==== Dataset ====

(** [_apply_reconciliation_snapshot] *)
Definition apply_reconciliation_snapshot (request : LiveOrderRequest)
    (s : ExchangeReconciliationSnapshot) (timestamp : Z) : M G unit :=
  do! current <- preflight_binding (lo_signal_id request);
  if negb (bool_decide (pb_state current = B_RECONCILIATION_REQUIRED))
  then praise (ExecutionAdapterError "binding changed during reconciliation")
  else if snapshot_is_ambiguous request s then
    gw_transition current B_HALTED timestamp (Some "exchange reconciliation is ambiguous") id
  else
    let second_leg :=
      bool_decide (pb_second_order_request_id current = Some (lo_request_id request)) in
    if snapshot_proves_order_exists request s then
      let external := snapshot_external_order_id request s in
      if second_leg
      then gw_transition current B_COMPLETED timestamp None (set_second_external external)
      else gw_transition current B_FIRST_LEG_ACCEPTED timestamp None
             (set_first_leg (lo_order_leg_role request) (lo_request_id request) external)
    else if snapshot_proves_order_absent request s then
      gw_transition current (if second_leg then B_HEDGING_REQUIRED else B_ABORTED) timestamp
        (Some "exchange reconciliation found no submitted order") id
    else
      gw_transition current B_HALTED timestamp
        (Some "exchange reconciliation could not determine order state") id.

(** [_handle_cas_snapshot]: whether the reservation can be retried. *)
Definition handle_cas_snapshot (request : LiveOrderRequest)
    (s : ExchangeReconciliationSnapshot) (timestamp : Z) : M G bool :=
  if snapshot_proves_order_exists request s then
    do! current <- ensure_reconciliation_required request (xs_binding s) timestamp
                     "CAS conflict found an existing exchange order";
    run! (if bool_decide (pb_state current = B_RECONCILIATION_REQUIRED)
          then apply_reconciliation_snapshot request (with_binding current s) timestamp
          else pret tt);
    pret false
  else if snapshot_is_ambiguous request s then
    do! current <- ensure_reconciliation_required request (xs_binding s) timestamp
                     "CAS conflict exchange state is ambiguous";
    run! (if bool_decide (pb_state current = B_RECONCILIATION_REQUIRED)
          then gw_transition current B_HALTED timestamp
                 (Some "CAS conflict exchange state is ambiguous") id
          else pret tt);
    pret false
  else if bool_decide (pb_state (xs_binding s) ∈ [B_UNBOUND; B_ABORTED])
          && snapshot_proves_order_absent request s
  then pret true
  else
    do! _ <- ensure_reconciliation_required request (xs_binding s) timestamp
               "CAS conflict requires exchange reconciliation";
    pret false.

(** [reconcile_binding] *)
Definition reconcile_binding (request : LiveOrderRequest) (timestamp : datetime)
  : M G PreflightBinding :=
  do! timestamp <- plift (gateway_utc timestamp);
  do! current <- preflight_binding (lo_signal_id request);
  if negb (bool_decide (pb_state current = B_RECONCILIATION_REQUIRED))
  then praise (ValueError "preflight binding does not require reconciliation")
  else
    do! s <- ptry (do! s <- refresh_binding_and_exchange_state request timestamp;
                   pret (Return s))
               (fun exc =>
                  run! gw_transition current B_HALTED timestamp
                         (Some ("reconciliation failed: " +:+ exn_name exc)) id;
                  pret Continue);
    run! match s with
         | Return s => apply_reconciliation_snapshot request s timestamp
         | Continue => pret tt
         end;
    preflight_binding (lo_signal_id request).

Definition halt_binding (signal_id reason : string) (timestamp : datetime)
  : M G PreflightBinding :=
  do! current <- preflight_binding signal_id;
  if negb (bool_decide (pb_state current ∈ [B_HEDGING_REQUIRED; B_RECONCILIATION_REQUIRED]))
  then praise (ValueError "only recovery-required bindings may be halted")
  else
    do! timestamp <- plift (gateway_utc timestamp);
    run! gw_transition current B_HALTED timestamp (Some reason) id;
    preflight_binding signal_id.

(** ** Placing an order *)

(** How far [_place_order_locked] had got when an exception reached its
    handler: [reserved] and [submission_started]. *)
Inductive phase := NotReserved | Reserved | SubmissionStarted.

Definition place_error {A} (p : phase) (request : LiveOrderRequest) (timestamp : Z) (exc : exn)
  : M G A :=
  run! match p with
       | NotReserved => pret tt
       | Reserved => abort_preflight request timestamp (exn_name exc)
       | SubmissionStarted => mark_reconciliation_required request timestamp (exn_name exc)
       end;
  run! gw_audit timestamp "adapter_error" (Some (lo_request_id request)) false (exn_name exc) [];
  praise (ExecutionAdapterError "execution adapter failed; details retained internally").

Definition returning {A} (m : M G A) : M G (flow A) := do! a <- m; pret (Return a).

(** The block up to [reserved = True].  [retry] is the call with
    [cas_retry=True], absent inside that call. *)
Definition place_reserve (retry : option (M G ExecutionOrderAck)) (request : LiveOrderRequest)
    (timestamp : Z) : M G (flow ExecutionOrderAck) :=
  do! healthy <- await (ad_health_check adapter);
  if negb healthy
  then returning (reject_and_remember request timestamp "adapter health check failed")
  else
    do! reservation_failure <- reserve_preflight request timestamp;
    match reservation_failure with
    | None => pret Continue
    | Some failure =>
        match retry with
        | Some retry =>
            if bool_decide (failure = cas_conflict) then
              do! s <- ptry (do! s <- refresh_binding_and_exchange_state request timestamp;
                             pret (Return s))
                         (fun _ => pret Continue);
              match s with
              | Continue =>
                  returning (reject_and_remember request timestamp
                    "preflight binding CAS conflict and exchange refresh failed")
              | Return s =>
                  do! retried <- handle_cas_snapshot request s timestamp;
                  if (retried : bool) then returning retry
                  else returning (reject_and_remember request timestamp
                         "preflight binding CAS conflict requires reconciliation")
              end
            else returning (reject_and_remember request timestamp failure)
        | None => returning (reject_and_remember request timestamp failure)
        end
    end.

(** [next((item for item in positions if ...), None)] *)
Definition position_of (request : LiveOrderRequest) (positions : list LivePosition)
  : option LivePosition :=
  head (filter (fun item => lp_exchange item = lo_exchange request /\
                            lp_symbol item = lo_symbol request) positions).

(** A reduce-only order must close part of an open position: the failure
    recorded in the binding and the reason of the rejection. *)
Definition reduce_only_failure (request : LiveOrderRequest) (position : option LivePosition)
  : option (string * string) :=
  if negb (lo_reduce_only request) then None
  else match position with
       | None => Some ("reduce-only position is absent", "reduce-only order has no open position")
       | Some p =>
           if deqb (lp_quantity p) 0 then
             Some ("reduce-only position is absent", "reduce-only order has no open position")
           else
             let closes_long := dltb 0 (lp_quantity p) && negb (is_buy (lo_side request)) in
             let closes_short := dltb (lp_quantity p) 0 && is_buy (lo_side request) in
             if negb (closes_long || closes_short) then
               Some ("reduce-only side increases exposure",
                     "reduce-only side would increase exposure")
             else if dltb (dabs (lp_quantity p)) (lo_quantity request) then
               Some ("reduce-only quantity is excessive",
                     "reduce-only quantity exceeds open position")
             else None
       end.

====

- About this task: Take the line above containing "Definition position_of (request", the line containing "lp_symbol item = lo_symbol", and all lines in between, and copy them exactly without anything else.

- Expected answer:
Definition position_of (request : LiveOrderRequest) (positions : list LivePosition)
  : option LivePosition :=
  head (filter (fun item => lp_exchange item = lo_exchange request /\
                            lp_symbol item = lo_symbol request) positions).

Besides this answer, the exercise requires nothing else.